O episódio do greencard em 94 é um marco da acepção hoje dominante de spam - mail indesejado, remetido em larga escala pela rede. Não dá para dizer o mesmo de qualquer outro sentido da palavra. Surgida em 1937, ela foi pronunciada pela primeira vez como nome próprio, marca registrada de comida ruim. Foi numa pequena cidade do interior dos EUA - Austin, Minnesota - que J.C. Hormel, industrial ambicioso, lançou naquele ano uma carne de porco enlatada com tempero marcante e resolveu batizá-la num concurso entre os consumidores. Proposta vencedora: SPAM, de SPiced hAM, presunto temperado. Simples assim.

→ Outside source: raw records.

(** C4.  The event of a run serves that run, and no other.  Take any PipelineRun the
    DependencyUpdateCheck controller asks for on behalf of a component, a pod of it, and
    an event that tells that the pod waits for the token.  Whatever the cluster and the
    forge answer from there on, the Event controller writes at most: to the secret of
    the run, the secret as it was read and a token of that component; the mark on the
    event; and the cancellation of that run.  And if the component was found, nothing
    panicked and errors have messages: the update of the secret was accepted, or the run
    could not be read, or it was asked to be cancelled.  (When the component is gone,
    nothing is done for the pod.) *)
Theorem event_serves_its_run comp gc name branch kite (w0 w1 wc w : World E) pre run a post pod evt
    req e1 e2 :
  NewGitComponent comp w0 = (Ok gc, w1) →
  w_trace (createPipelineRun name gc branch kite wc).2 =
    w_trace wc ++ pre ++ CCreate KPipelineRun run a :: post →
  pod_of run pod → waits_for_token run pod evt →
  env_Get KEvent req (w_env w) = (inr evt, e1) →
  env_Get KPod (key_of (pod_meta pod)) e1 = (inr pod, e2) →
  ∃ tr, w_trace (EventController.Reconcile NewGitComponent req w).2 = w_trace w ++ tr ∧
    Forall (event_write name (key_of (comp_meta comp)) evt tr) (writes tr) ∧
    ((∀ e, raised NewGitComponent e → error_msg e ≠ "") →
     (∀ p, (EventController.Reconcile NewGitComponent req w).1 ≠ Panic p) → found_component tr →
     (∃ secret token s', CGet KSecret (MkKey MintMakerNamespaceName name) (inr secret) ∈ tr ∧
        CUpdate KSecret (with_token token secret) (inr s') ∈ tr) ∨
     asked_to_cancel name tr).
Proof.
  intros Hgc Hcreate Hpod Hwaits Hevt Hget.
  destruct (factory_makes comp w0 gc w1 Hgc) as (Hlaws & Hname & Hns).
  assert (run_shape name gc branch kite run) as Hrun by by eapply createPipelineRun_shape.
  destruct (waits_secret _ _ _ _ _ _ _ Hrun Hpod Hwaits) as (volume & Hmsg & Hvol).
  pose proof (waits_object _ _ _ Hwaits) as Hobj.
  assert (Namespace (pod_meta pod) = MintMakerNamespaceName) as Hpns.
  { by rewrite (pod_of_namespace _ _ Hpod), (run_shape_meta _ _ _ _ _ Hrun). }
  destruct (Reconcile_pod_exact NewGitComponent req w evt pod volume e1 e2)
    as (seg & o & mark & cancel & Ht & Hh & Hmark & Hcancel);
    [done|by rewrite Hobj|done|by rewrite Hobj|].
  rewrite Hobj in Ht, Hh. cbn [ref_Namespace ref_Name] in Ht, Hh. rewrite Hpns in Hh.
  apply (handles_added _ _ _ _ _ _ _ (MkLocals evt pod (recorded o))) in Hh as Hadd; [|done].
  set (head := [CGet KEvent req (inr evt); CGet KPod (key_of (pod_meta pod)) (inr pod)]).
  exists (head ++ seg ++ mark ++ cancel). split; [exact Ht|].
  replace (key_of (comp_meta comp)) with (MkKey (GetNamespace gc) (GetName gc))
    by by rewrite Hname, Hns.
  split.
  - rewrite !writes_app. change (writes head) with (@nil call). cbn [app].
    apply Forall_app; split; [|apply Forall_app; split].
    + eapply Forall_impl; [exact (added_writes _ _ _ _ _ _ evt _ _ _ _ Hrun Hpod Hvol Hadd)|].
      intros c. apply event_write_mono. set_solver.
    + destruct (decide (Name (ev_meta evt) = "")) in Hmark; [rewrite Hmark; constructor|].
      destruct Hmark as [a' ->]. constructor; [apply write_mark|constructor].
    + destruct (decide (_ ∨ _)) in Hcancel; [rewrite Hcancel; constructor|].
      destruct (cancellation_run _ _ _ _ _ _ _ _ Hrun Hpod Hcancel) as [[e ->]|(plr & a' & ->)];
        [constructor|]. constructor; [|constructor]. apply write_cancel. set_solver.
  - intros Hspeak Hpanic Hfound.
    assert (recorded o ≠ "" → asked_to_cancel name (head ++ seg ++ mark ++ cancel)) as Hgive
      by (intros Hm; by eapply (cancelled_run _ _ _ _ _ _ (recorded o))).
    destruct Hadd as [_ Hm|s s' Hs (secret & Hsec & comp' & gc' & token & _ & _ & _ & _ & _ & _ & _ & ->) _
      |s e Hs _ He Hm].
    + right. apply Hgive. destruct Hm as [[p Hp]|(e & He & Hm)]; [|by destruct (Hpanic p)|].
      { eapply found_in_seg; [exact Hfound|exact Hmark|exact Hcancel]. }
      cbn in Hm. rewrite Hm. by apply Hspeak.
    + left. exists secret, token, s'. apply writes_elem in Hs. rewrite Hvol in Hsec. set_solver.
    + right. apply Hgive. cbn in Hm. rewrite Hm. by apply Hspeak.
Qed.
End Delivery.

Bem menos simples é explicar como o spam migrou do reino dos alimentos para o da informação eletrônica. O marketing até hoje agressivo dos enlatados Spam cria as condições para a mudança, mas tudo indica que ela jamais teria ocorrido sem o lendário esquete do spam exibido no "Monty Python"s Flying Circus", programa que o genial grupo de comediantes britânicos teve na BBC de 1969 a 1974.
No quadro, uma garçonete (Terry Jones travestido) tenta empurrar a um casal de fregueses pratos que a cada novo item do cardápio ficam mais cheios de spam. No fim a coisa está na base do "spam spam spam spam spam com feijão e spam spam spam spam spam spam". "Mas eu não gosto de spam!", desespera-se a freguesa (Graham Chapman, também travestido). Nonsense? Não vimos nada ainda: ao fundo, um grupo de vikings entoa cantorias bárbaras a cada vez que a palavra spam é mencionada: "Spam! Spam! Maravilhoso spam!". A lógica de pesadelo mantém-se rigorosa até o fim, quando o coro dos vikings, num crescendo, afoga qualquer possibilidade de entendimento.
Quem quiser pode ver no quadro uma pequena parábola sobre propaganda e marketing.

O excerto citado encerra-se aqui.